Examining your opt-outs and withdrawals to gain insight on prospect retention
As colleges are gearing up their email marketing plans for the upcoming enrollment season, it’s important to keep in mind that your audience of prospective students will be receiving dozens of similar emails a week. While it’s important to make sure that your email isn’t the one that breaks the camel’s back, finding yourself in that position can be enlightening and actually elevate your strategy.
The idea of opting-out has gained quite a negative reputation in the marketing world, and although it’s sad to see customers go, the usefulness of the information gained from opt-outs is highly underrated. Although sifting through your lists may seem tedious and at times even painstakingly boring, it provides you and your colleagues with insight on your email practices, how to improve your campaigns and prevent future losses.
We’ve examined three of our client’s opt-out lists and want to share with you our findings as well as our suggestions on how to improve your campaigns based on these opt-outs.
Here are the statistics based on the comments that were left when opting out of each of the three schools.
On average, 64% of people left a reason when opting out, which left us with quite a bit of information to work with.
You’ll notice there were far fewer reasons left for opting out at school C, the reason for this is because it was a much smaller school with a smaller opt-out list, but the reasons for unsubscribing were still almost identical. The similarity among the three schools is undeniable.
The most popular reason people (almost 1/3) stated they unsubscribed from the list was because they were planning on attending or deposited to another school. This isn’t the worst thing in the world – as admissions professionals we’re prepared for this to happen.
The second largest reason that left 26% of people unsubscribing is because they were not interested in the school or didn’t plan on applying. This is a kicker—either students were at one point interested and became uninterested, or they never asked to be on the list and names were purchased. Although emails are cheap to send, admissions directors can save money by slimming down their lists and in turn slimming down the fees associated and the number of people that become uninterested and even upset with the constant stream of emails.
A spike in opt-outs may suggest either a change in your email strategy that didn’t go over well, an e-mail blast that wasn’t targeted as well as it should have been, or even may have just been the result of too many messages.
Adjusting your strategy is the only real solution.

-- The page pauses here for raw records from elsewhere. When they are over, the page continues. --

(** A freshly keyed symmetric state. *)
Lemma mix_key_fresh ikm x :
  let c := SymmetricState.cipher (SymmetricState.mix_key ikm x) in
  CipherState.n c = 0 /\ keyed c = true.
Proof. done. Qed.

(** ** The honest handshake, message by message *)

Import HandshakeState.

Lemma hs_encrypt hs p x ct : SymmetricState.encrypt_and_hash p (symmetric hs) = (x, Ok ct) ->
  encrypt_and_hash p hs = (set_symmetric x hs, Ok ct).
Proof. unfold encrypt_and_hash, on. by intros ->. Qed.

Lemma hs_decrypt hs p x ct : SymmetricState.decrypt_and_hash ct (symmetric hs) = (x, Ok p) ->
  decrypt_and_hash ct hs = (set_symmetric x hs, Ok p).
Proof. unfold decrypt_and_hash, on. by intros ->. Qed.

(** Run the straight-line part of a method. *)
Ltac run_method :=
  unfold expected_overhead, to_array32, mix_hash, mix_key, bind, lift, modify, ret, DHLEN, TAGLEN in *;
  cbn [step role our_turn_to_write N.eqb N.ltb N.compare Pos.compare Pos.compare_cont Pos.eqb orb negb
       symmetric s e re rs set_symmetric set_re set_rs next_step ok_or].

Lemma message1 x sI eI sR eR p : CipherState.n (SymmetricState.cipher x) < u64_max -> lenN p <= 65535 ->
  length (Keypair.public eI) = 32%nat ->
  exists x' m, write_message p (mk x sI eI None None Initiator 1) = (mk x' sI eI None None Initiator 2, Ok m) /\
    read_message m (mk x sR eR None None Responder 1) =
      (mk x' sR eR (Some (Keypair.public eI)) None Responder 2, Ok p) /\
    length m = (32 + length p + tag_len (SymmetricState.cipher x))%nat.
Proof.
  intros Hn Hp He. destruct (symmetric_roundtrip (SymmetricState.mix_hash (Keypair.public eI) x) p Hn Hp)
    as (x' & ct & Henc & Hdec & Hl & _).
  exists x', (Keypair.public eI ++ ct).
  split_and!; [| |rewrite length_app, He, Hl; cbn; lia].
  - unfold write_message. run_method. rewrite (hs_encrypt _ p x' ct) by exact Henc. reflexivity.
  - unfold read_message. run_method.
    match goal with |- context [lenN _ <? ?m] => destruct (N.ltb_spec (lenN (Keypair.public eI ++ ct)) m) as [Hlt|_] end.
    { unfold lenN in Hlt. rewrite length_app in Hlt. lia. }
    rewrite split_at_len by done. cbn [expect]. rewrite decide_True by done.
    rewrite (hs_decrypt _ p x' ct) by exact Hdec. reflexivity.
Qed.

(** Shared secrets agree. *)
Lemma dh_comm a b : Keypair.public a = x25519_base (Keypair.secret a) ->
  Keypair.public b = x25519_base (Keypair.secret b) ->
  Keypair.dh a (Keypair.public b) = Keypair.dh b (Keypair.public a).
Proof. unfold Keypair.dh. intros -> ->. apply x25519_comm. Qed.

Definition honest (kp : Keypair.t) : Prop := Keypair.public kp = x25519_base (Keypair.secret kp).

Lemma honest_length kp : honest kp -> length (Keypair.public kp) = 32%nat.
Proof. intros ->. apply x25519_base_length. Qed.
(* ===== verification/DriverSpec.v ===== *)
(** * What the link driver guarantees

    Totality on any bytes from the peer, the invariant of the link state, the
    discipline of closing, and the establishment of a link between two
    honest drivers. *)
From S2P Require Import Prelude Errors Pad Crypto Cbor Entry Msg Frame Store StoreSpec Session SessionSpec Noise NoiseSpec Driver.
Import LinkDriver.
Open Scope N_scope.

Section Spec.
Context {cbor : Cbor} {crypto : Crypto}.

(** ** Nothing below the driver aborts *)

Lemma rekey_no_panic c : (TransportState.rekey_if_due c).2 = Ok tt.
Proof.
  unfold TransportState.rekey_if_due. destruct (_ && _); [|done].
  unfold CipherState.rekey_preserving_nonce, CipherState.rekey, bind, modify.
  destruct (CipherState.k c) as [key|]; [|done].
  destruct (aead_encrypt_total key (nonce_bytes u64_max) [] (replicate 32 zero_byte)) as [block E]; [done|].
  rewrite E. apply aead_encrypt_length in E. cbn in E. unfold slice. by rewrite decide_True by lia.
Qed.

Lemma seal_no_panic p c : (seal p c).2 <> Panic.
Proof.
  unfold seal, bind. pose proof (rekey_no_panic c) as H.
  destruct (TransportState.rekey_if_due c) as [c' r]. cbn in H. subst r.
  unfold CipherState.encrypt_with_ad. destruct (CipherState.k c'); [|done].
  destruct (_ =? _); [done|]. by destruct (aead_encrypt _ _ _ _).
Qed.

Lemma unseal_spec ct c :
  match (unseal ct c).2 with Ok p => (length p <= length ct)%nat | Err _ => True | Panic => False end.
Proof.
  unfold unseal, bind. pose proof (rekey_no_panic c) as H.
  destruct (TransportState.rekey_if_due c) as [c' r]. cbn in H. subst r.
  destruct (CipherState.decrypt_with_ad [] ct c') as [c2 r] eqn:E. cbn [snd].
  destruct r as [p| |]; [|done|].
  - apply decrypt_length in E. lia.
  - revert E. unfold CipherState.decrypt_with_ad. destruct (CipherState.k c'); [|done].
    destruct (_ =? _); [done|]. by destruct (aead_decrypt _ _ _ _).
Qed.
(* ===== verification/SimSpec.v ===== *)
(** * The simulated network keeps its promises

    Events fire in order of time and scheduling, time never runs backwards,
    the loop always comes to rest, and a stream delivers what was written in
    segments of the link's size. *)
From Stdlib Require Import Sorting.Sorted.
From S2P Require Import Prelude Sim.
Import SimNet.
Open Scope N_scope.

(** ** The event queue *)

Definition earlier (x y : Event.t) : Prop :=
  Event.at_us x < Event.at_us y \/ (Event.at_us x = Event.at_us y /\ Event.seq x < Event.seq y).

Lemma cmp_Lt x y : Event.cmp x y = Lt <-> earlier x y.
Proof.
  unfold Event.cmp, earlier. destruct (N.compare_spec (Event.at_us x) (Event.at_us y)) as [E|E|E];
    [rewrite N.compare_lt_iff; lia|split; [by left|done]|split; [done|lia]].
Qed.

#[local] Instance earlier_trans : Transitive earlier.
Proof. intros x y z. unfold earlier. lia. Qed.

Lemma push_perm e q : push e q ≡ₚ e :: q.
Proof.
  induction q as [|x q IH]; cbn; [done|]. destruct (Event.cmp e x); [|done|]; rewrite IH; apply Permutation_swap.
Qed.

Lemma push_sorted e q : StronglySorted earlier q -> (forall x, x ∈ q -> Event.seq x < Event.seq e) ->
  StronglySorted earlier (push e q).
Proof.
  induction 1 as [|x q Hs IH Hx]; intros Hq; cbn; [by repeat constructor|]. rewrite Forall_forall in Hx.
  assert (Hle : ~ earlier e x -> StronglySorted earlier (x :: push e q)).
  { intros He. constructor; [apply IH; set_solver|]. apply Forall_forall. intros y.
    rewrite push_perm. intros [->|Hy]%elem_of_cons; [|by apply Hx].
    pose proof (Hq x ltac:(set_solver)). unfold earlier in *. lia. }
  destruct (Event.cmp e x) eqn:E.
  - apply Hle. rewrite <- cmp_Lt. congruence.
  - apply cmp_Lt in E. constructor; [by constructor; [|apply Forall_forall]|].
    apply Forall_forall. intros y [->|Hy]%elem_of_cons; [done|]. etrans; [done|by apply Hx].
  - apply Hle. rewrite <- cmp_Lt. congruence.
Qed.

(** ** The invariant *)

Definition in_range (s : t) (node : NodeId) : Prop := (node < length (inboxes s))%nat.

(** What never changes of a link while it carries traffic. *)
Definition fixed (l : Link.t) : NodeId * NodeId * LinkConfig.t := (Link.a l, Link.b l, Link.config l).

Definition event_ok (s : t) (e : Event.t) : Prop :=
  now_us s <= Event.at_us e <= u64_max /\ Event.seq e <= seq s /\ in_range s (Event.to e) /\
  (Event.link e < length (links s))%nat /\
  match Event.kind e with EventKind.Data from _ => in_range s from | EventKind.LinkDown _ => True end.

Definition link_ok (s : t) (l : Link.t) : Prop :=
  in_range s (Link.a l) /\ in_range s (Link.b l) /\
  (LinkConfig.kind (Link.config l) = Stream -> LinkConfig.mtu (Link.config l) <> 0%nat).

Record sim_wf (s : t) : Prop := {
  sw_sorted : StronglySorted earlier (events s);
  sw_events : Forall (event_ok s) (events s);
  sw_links : Forall (link_ok s) (links s);
  sw_width : now_us s <= u64_max /\ seq s <= u64_max }.

(** The partition covers every node. *)
Definition grouped (s : t) : Prop :=
  match groups s with None => True | Some assignment => length assignment = length (inboxes s) end.

Lemma link_ok_fixed s s' l l' : length (inboxes s') = length (inboxes s) -> fixed l' = fixed l -> link_ok s l -> link_ok s' l'.
Proof. unfold fixed, link_ok, in_range. intros -> [= -> -> ->]. done. Qed.

Lemma links_ok_fixed s s' : length (inboxes s') = length (inboxes s) -> fixed <$> links s' = fixed <$> links s ->
  Forall (link_ok s) (links s) -> Forall (link_ok s') (links s').
Proof.
  intros Hl Hf H. apply Forall_lookup. intros i l' Hi.
  assert (E : (fixed <$> links s) !! i = Some (fixed l')) by (by rewrite <- Hf, list_lookup_fmap, Hi).
  rewrite list_lookup_fmap in E. destruct (links s !! i) as [l|] eqn:El; [|done]. injection E as E.
  rewrite Forall_lookup in H. eapply link_ok_fixed; [done| |by eapply H]. unfold fixed. congruence.
Qed.

(** A change of inboxes and link states, time going to the next event. *)
Lemma sim_wf_after s s' : sim_wf s -> length (inboxes s') = length (inboxes s) ->
  fixed <$> links s' = fixed <$> links s -> seq s' = seq s ->
  StronglySorted earlier (events s') -> (forall e, e ∈ events s' -> e ∈ events s /\ now_us s' <= Event.at_us e) ->
  now_us s' <= u64_max -> sim_wf s'.
Proof.
  intros [Hs He Hl Hx] Hi Hf Hq Hs' He' Hn'. split; [done| |by eapply links_ok_fixed|split; [done|rewrite Hq; apply Hx]].
  apply Forall_forall. intros e Hin. destruct (He' e Hin) as [Hin0 Hnow].
  rewrite Forall_forall in He. destruct (He e Hin0) as ([_ H1] & H2 & H3 & H4 & H5).
  apply (f_equal length) in Hf. rewrite !length_fmap in Hf.
  unfold event_ok, in_range in *. rewrite Hi, Hq, Hf. done.
Qed.

Lemma reachable_total s x y : grouped s -> in_range s x -> in_range s y -> is_Some (reachable x y s).
Proof.
  unfold grouped, in_range, reachable. intros Hg Hx Hy. destruct (groups s) as [assignment|]; [|by eexists].
  rewrite <- Hg in Hx, Hy. destruct (lookup_lt_is_Some_2 assignment x Hx) as [ga ->].
  destruct (lookup_lt_is_Some_2 assignment y Hy) as [gb ->]. cbn. by eexists.
Qed.

(** What a step changes besides the clock, an inbox and a link state. *)
Definition frame (s s' : t) : Prop :=
  length (inboxes s') = length (inboxes s) /\ fixed <$> links s' = fixed <$> links s /\ seq s' = seq s /\
  events s' = events s /\ now_us s' = now_us s /\ groups s' = groups s /\ rng s' = rng s.

Lemma net_frame_refl s : frame s s.
Proof. by split_and!. Qed.

Lemma deliver_total node d s : in_range s node -> exists s', deliver node d s = Some s' /\ frame s s' /\ links s' = links s.
Proof.
  intros Hr. unfold deliver. destruct (lookup_lt_is_Some_2 (inboxes s) node Hr) as [inbox ->]. cbn.
  eexists. split; [done|]. split; [|done]. split_and!; try done. cbn. by rewrite length_insert.
Qed.

Lemma drop_link_frame idx s : frame s (drop_link idx s).
Proof.
  split_and!; try done. cbn. apply list_eq. intros i. rewrite !list_lookup_fmap.
  destruct (decide (i = idx)) as [->|Hne]; [|by rewrite list_lookup_alter_ne].
  rewrite list_lookup_alter_eq. by destruct (links s !! idx).
Qed.

Lemma net_frame_trans s s1 s2 : frame s s1 -> frame s1 s2 -> frame s s2.
Proof. unfold frame. intros. destruct_and?. split_and!; congruence. Qed.

(** One step takes exactly the first event, moves time to it, and never
    aborts. *)
Lemma step_spec s e rest : sim_wf s -> grouped s -> events s = e :: rest ->
  exists s', step s = Some (s', true) /\ sim_wf s' /\ grouped s' /\ events s' = rest /\
    now_us s' = Event.at_us e /\ length (inboxes s') = length (inboxes s) /\ groups s' = groups s.
Proof.
  intros Hw Hg E. pose proof Hw as [Hs He Hl _]. rewrite E in Hs, He.
  apply StronglySorted_inv in Hs as [Hs Hfirst]. apply Forall_cons in He as [([Hnow Hmax] & _ & Hto & Hlk & Hfrom) Hrest].
  unfold step. rewrite E. set (s0 := set_now (Event.at_us e) (set_events rest s)).
  assert (Hdone : forall s', frame s0 s' -> sim_wf s' /\ grouped s' /\ events s' = rest /\
    now_us s' = Event.at_us e /\ length (inboxes s') = length (inboxes s) /\ groups s' = groups s).
  { intros s' (Hi & Hf & Hq & Hev & Hn & Hgr & _). cbn in Hi, Hf, Hq, Hev, Hn, Hgr.
    split_and!; [|unfold grouped; by rewrite Hgr, Hi|done..].
    eapply (sim_wf_after s); [done|done|done|done|by rewrite Hev| |by rewrite Hn].
    rewrite Hev, Hn, E. intros x Hx. split; [set_solver|].
    rewrite Forall_forall in Hfirst. specialize (Hfirst x Hx). unfold earlier in Hfirst. lia. }
  destruct (Event.kind e) as [from bs|peer].
  - destruct (lookup_lt_is_Some_2 (links s) (Event.link e) Hlk) as [l El].
    change (links s0) with (links s). rewrite El. cbn [mbind option_bind].
    destruct (reachable_total s0 from (Event.to e)) as [r Hr]; [done..|].
    destruct (deliver_total (Event.to e) (Delivery.Data from bs) s0) as (s1 & D1 & F1 & _); [done|].
    rewrite Hr. cbn [mbind option_bind]. destruct (LinkConfig.kind (Link.config l)).
    + destruct r, (Link.up l); cbn [andb]; rewrite ?D1; cbn [mbind option_bind]; try (by eauto using net_frame_refl).
      destruct (deliver_total (Event.to e) (Delivery.LinkDown from) (drop_link (Event.link e) s0))
        as (s2 & D2 & F2 & _); [done|].
      destruct (deliver_total from (Delivery.LinkDown (Event.to e)) s2) as (s3 & D3 & F3 & _).
      { unfold in_range. destruct F2 as [-> _]. done. }
      rewrite D2. cbn [mbind option_bind]. rewrite D3. cbn [mbind option_bind]. eexists. split; [done|].
      apply Hdone. eapply net_frame_trans; [apply drop_link_frame|]. by eapply net_frame_trans.
    + destruct r; rewrite ?D1; cbn [mbind option_bind]; eauto using net_frame_refl.
  - destruct (deliver_total (Event.to e) (Delivery.LinkDown peer) s0) as (s1 & D1 & F1 & _); [done|].
    rewrite D1. cbn [mbind option_bind]. eauto.
Qed.

(** ** Coming to rest *)

(** The time of the last pending event. *)
Definition last_time (s : t) : N := match last (events s) with Some e => Event.at_us e | None => now_us s end.

Lemma run_fuel_spec fuel s : sim_wf s -> grouped s -> (length (events s) < fuel)%nat ->
  exists s', run_fuel fuel s = Some s' /\ sim_wf s' /\ grouped s' /\ events s' = [] /\
    now_us s' = last_time s /\ length (inboxes s') = length (inboxes s) /\ groups s' = groups s.
Proof.
  revert s. induction fuel as [|fuel IH]; intros s Hw Hg Hf; [lia|]. cbn [run_fuel].
  destruct (events s) as [|e rest] eqn:E.
  - unfold step. rewrite E. cbn. exists s. unfold last_time. by rewrite E.
  - destruct (step_spec s e rest Hw Hg E) as (s1 & -> & Hw1 & Hg1 & E1 & Hn1 & Hi1 & Hgr1). cbn [mbind option_bind].
    destruct (IH s1 Hw1 Hg1) as (s2 & Er & Hw2 & Hg2 & E2 & Hn2 & Hi2 & Hgr2); [rewrite E1; cbn in Hf; lia|].
    exists s2. split_and!; try done; [|congruence|congruence]. rewrite Hn2. unfold last_time. rewrite E, E1.
    destruct rest as [|e' rest]; [done|]. rewrite last_cons_cons.
    destruct (last (e' :: rest)) eqn:El; [done|by apply last_None in El].
Qed.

This could mean building stronger subject lines, taking a step back and analyzing the visual content of the email, or sending more targeted emails only when they are applicable. Learn from your opt-outs.
It goes without saying that, much as product reviews tend to skew to end users on the far ends of the opinion spectrum, your opt-outs are only a reflection of a certain type of recipient of your materials, and the volume of opt-outs needs to be considered against the entire communication pool to really have a clear understanding of root causes.
Still, where we can identify nearly 90% of the opt-outs in this study as belonging to the previously mentioned categories, the occasional one-off comment can also warrant consideration. In one opt-out we reviewed, a frustrated student indicated a communication breakdown concerning financial aid. The student claimed to have requested, and not received, financial aid specifically for her student type (adult learner). A review of the record confirmed this to be the case, and as such, an automated alert was created for these kinds of inquiries to ensure that they aren’t neglected. Thanks to a single opt-out narrative, the school vastly improved an area of their prospect fulfillment.
Take a step back and look at what your audience is saying. In most cases what is hiding behind the email outputs is telling and should be useful to your campaigns. Determine when is the most appropriate time to reach out, and provide your students with something of value to them. Is your call-to-action clear? As long as you know your audience, you will have all the tools to provide them with useful material, but the first step in getting to know your audience is learning what your target audience is looking for, and without examining your email opt outs you will have missed a very useful opportunity.